On behalf of the National Association of Federal Credit Unions (NAFCU), the only trade association that exclusively represents federal credit unions, I am writing to you regarding the Board of Governors of the Federal Reserve’s (The Board) recent Policy Statement and request for comment regarding changes to the Federal Reserve Policy on Payment System Risk (PSR Policy).

In summary, these proposed amendments would include multiple changes to Part II of the PSR Policy related to the procedures for measuring balances intraday in institutions’ accounts at the Federal Reserve Banks. The proposed changes relate to The Board’s procedures for posting debit and credit entries to institutions’ Federal Reserve accounts for automated clearing house (ACH) debit and commercial check transactions. The Board is also proposing a set of principles for establishing future posting rules for the Federal Reserve Banks’ same-day ACH service.

NAFCU generally supports The Board’s efforts to update posting rules that were last updated in 2002, well before check processing became almost 100 percent electronic. NAFCU believes that credit unions can benefit from better alignment of settlements for checks with actual deposit and presentment times.

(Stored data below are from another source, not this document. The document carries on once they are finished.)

(** * nice: JSON log lines to tab-separated text

    A shallow embedding of [main.go] of the repository lnquy/nice: the line
    formatter [print], the colour-spec parser [getColorFormat], the pumps
    [pipeFile] and [pipeStdin] and the run of [main], together with the
    parts of the Go libraries they call ([strings], [bufio],
    [github.com/fatih/color], [github.com/tidwall/gjson]), and the
    properties of the program proved on it.

    Go strings and byte slices are sequences of bytes; they are modelled by
    [string], whose characters are the 256 byte values. *)

From Stdlib Require Import String Ascii List Bool Arith NArith Lia.
Import ListNotations.
Open Scope string_scope.

(** ** Bytes *)

(** The numeric value of a byte, used for Go's comparisons such as
    [json[i] > '\\']. *)
Definition code (c : ascii) : N := N_of_ascii c.

(** [byteIs c n]: the byte [c] has value [n]. *)
Definition byteIs (c : ascii) (n : N) : bool := N.eqb (code c) n.

Definition TAB : ascii := "009"%char.
Definition LF : ascii := "010"%char.
Definition ESC : ascii := "027"%char.
Definition QUOTE : ascii := "034"%char.
Definition BACKSLASH : ascii := "092"%char.

(** One-byte strings. *)
Definition str1 (c : ascii) : string := String c EmptyString.

(** Reversal of a byte sequence (a helper for scanning from the right). *)
Fixpoint rev_append (s acc : string) : string :=
  match s with
  | EmptyString => acc
  | String c r => rev_append r (String c acc)
  end.

Definition reverse (s : string) : string := rev_append s EmptyString.

(** [len(s) == 0]. *)
Definition isEmpty (s : string) : bool :=
  match s with EmptyString => true | String _ _ => false end.

(** ** Package [strings] of the Go standard library *)

Module strings.

(** The ASCII white space of [unicode.IsSpace]:
    ['\t'], ['\n'], ['\v'], ['\f'], ['\r'], [' ']. *)
Definition asciiSpace (c : ascii) : bool :=
  (N.leb 9 (code c) && N.leb (code c) 13) || byteIs c 32.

If the proposed changes were to take effect, there would be a reduced average of account balances between 8:30 and 10:59am for FedACH participants. Of those institutions that would see reduced balances during that time, ninety-seven percent of those institutions are credit unions and community banks with assets of less than $10 billion. The same holds true for the proposed commercial check posting rules as well.  NAFCU is concerned that these proposed changes disproportionally effect credit unions and other small banking organizations between $500 million and $10 billion and could ultimately lead to daylight overdrafts being incurred by some credit unions with an overall increase in fees for a number of credit unions. If the changes are implemented as proposed, some credit unions will need to hold higher balances with the Federal Reserve overnight, arrange early morning funding, or incur daylight overdrafts to fund the earlier posting of check transactions.

NAFCU believes that the proposed six month implementation period is too short. NAFCU requests that The Board provide a longer implementation period of one year after the rule is finalized to ensure that small institutions such as credit unions can make appropriate changes to their policies to reduce the chances of incurring daylight overdraft fees.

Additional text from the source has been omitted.